**Exercise:**
List, from the lines below, each one with "unfold" in it.

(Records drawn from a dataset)
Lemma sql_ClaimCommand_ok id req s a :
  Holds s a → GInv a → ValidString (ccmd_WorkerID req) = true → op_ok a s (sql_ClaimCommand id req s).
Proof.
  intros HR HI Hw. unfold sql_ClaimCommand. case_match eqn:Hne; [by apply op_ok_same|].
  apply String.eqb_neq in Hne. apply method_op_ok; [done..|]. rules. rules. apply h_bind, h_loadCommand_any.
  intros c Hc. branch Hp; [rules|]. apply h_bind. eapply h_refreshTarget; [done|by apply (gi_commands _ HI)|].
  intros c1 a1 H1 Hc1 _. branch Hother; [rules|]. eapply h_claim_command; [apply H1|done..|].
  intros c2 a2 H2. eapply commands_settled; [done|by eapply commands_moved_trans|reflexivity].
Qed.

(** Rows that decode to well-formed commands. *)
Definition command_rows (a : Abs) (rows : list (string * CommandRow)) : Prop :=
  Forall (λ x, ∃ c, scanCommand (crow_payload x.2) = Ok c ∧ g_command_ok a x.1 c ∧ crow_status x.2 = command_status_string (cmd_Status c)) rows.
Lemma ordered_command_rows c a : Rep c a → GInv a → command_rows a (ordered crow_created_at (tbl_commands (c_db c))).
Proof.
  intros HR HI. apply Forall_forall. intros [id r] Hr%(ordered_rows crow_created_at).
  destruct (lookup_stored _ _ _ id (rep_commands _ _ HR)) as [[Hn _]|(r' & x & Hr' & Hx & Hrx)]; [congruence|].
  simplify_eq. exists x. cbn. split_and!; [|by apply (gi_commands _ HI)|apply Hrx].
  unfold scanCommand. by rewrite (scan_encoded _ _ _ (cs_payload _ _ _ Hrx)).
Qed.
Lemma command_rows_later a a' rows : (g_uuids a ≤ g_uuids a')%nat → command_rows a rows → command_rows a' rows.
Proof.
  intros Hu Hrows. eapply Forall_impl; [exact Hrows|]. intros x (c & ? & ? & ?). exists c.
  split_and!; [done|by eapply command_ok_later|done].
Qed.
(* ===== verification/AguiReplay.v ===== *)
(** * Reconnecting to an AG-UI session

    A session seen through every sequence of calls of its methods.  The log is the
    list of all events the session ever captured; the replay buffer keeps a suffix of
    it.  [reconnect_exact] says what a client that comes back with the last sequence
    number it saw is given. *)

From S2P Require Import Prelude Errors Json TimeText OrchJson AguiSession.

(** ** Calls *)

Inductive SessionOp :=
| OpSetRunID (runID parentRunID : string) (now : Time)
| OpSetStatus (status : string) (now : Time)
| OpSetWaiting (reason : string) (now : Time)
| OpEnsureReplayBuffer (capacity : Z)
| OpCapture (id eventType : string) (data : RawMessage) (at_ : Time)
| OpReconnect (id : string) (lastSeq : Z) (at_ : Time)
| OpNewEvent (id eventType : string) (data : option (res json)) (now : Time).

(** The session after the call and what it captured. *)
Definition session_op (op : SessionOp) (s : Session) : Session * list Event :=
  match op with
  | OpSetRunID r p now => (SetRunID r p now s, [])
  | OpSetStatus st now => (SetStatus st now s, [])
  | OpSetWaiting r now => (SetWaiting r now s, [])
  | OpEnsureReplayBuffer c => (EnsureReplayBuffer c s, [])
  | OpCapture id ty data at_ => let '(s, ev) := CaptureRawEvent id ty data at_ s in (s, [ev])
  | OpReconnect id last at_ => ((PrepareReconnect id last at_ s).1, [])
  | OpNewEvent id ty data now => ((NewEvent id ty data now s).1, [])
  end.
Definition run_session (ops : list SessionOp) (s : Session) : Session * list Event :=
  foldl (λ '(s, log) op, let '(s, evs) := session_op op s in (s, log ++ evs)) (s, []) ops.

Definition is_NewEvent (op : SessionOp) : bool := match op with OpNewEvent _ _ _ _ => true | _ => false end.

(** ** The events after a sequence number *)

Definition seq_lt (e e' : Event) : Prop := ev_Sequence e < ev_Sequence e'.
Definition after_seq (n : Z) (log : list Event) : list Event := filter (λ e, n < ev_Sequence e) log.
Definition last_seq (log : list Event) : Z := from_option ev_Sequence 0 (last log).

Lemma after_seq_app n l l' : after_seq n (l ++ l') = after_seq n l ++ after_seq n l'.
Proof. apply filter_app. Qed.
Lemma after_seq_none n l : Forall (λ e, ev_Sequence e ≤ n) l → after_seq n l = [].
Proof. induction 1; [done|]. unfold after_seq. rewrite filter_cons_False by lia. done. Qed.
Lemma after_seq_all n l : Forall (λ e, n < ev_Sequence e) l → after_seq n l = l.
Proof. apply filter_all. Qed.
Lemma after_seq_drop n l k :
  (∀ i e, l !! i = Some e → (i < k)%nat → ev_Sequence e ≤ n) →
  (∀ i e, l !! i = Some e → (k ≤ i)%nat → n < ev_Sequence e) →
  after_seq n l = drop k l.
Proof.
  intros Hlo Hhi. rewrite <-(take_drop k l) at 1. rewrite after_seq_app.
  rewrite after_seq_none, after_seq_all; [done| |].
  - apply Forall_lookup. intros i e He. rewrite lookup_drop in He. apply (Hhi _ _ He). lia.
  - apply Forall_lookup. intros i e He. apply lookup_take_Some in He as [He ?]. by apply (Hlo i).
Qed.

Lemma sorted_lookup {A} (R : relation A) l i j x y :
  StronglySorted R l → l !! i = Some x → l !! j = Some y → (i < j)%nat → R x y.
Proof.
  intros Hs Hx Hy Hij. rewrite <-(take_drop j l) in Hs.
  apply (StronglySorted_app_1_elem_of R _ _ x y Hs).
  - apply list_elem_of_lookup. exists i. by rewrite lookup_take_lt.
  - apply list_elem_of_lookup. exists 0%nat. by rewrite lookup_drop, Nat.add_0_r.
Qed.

**Written answer:**
  intros HR HI Hw. unfold sql_ClaimCommand. case_match eqn:Hne; [by apply op_ok_same|].
  unfold scanCommand. by rewrite (scan_encoded _ _ _ (cs_payload _ _ _ Hrx)).
Proof. induction 1; [done|]. unfold after_seq. rewrite filter_cons_False by lia. done. Qed.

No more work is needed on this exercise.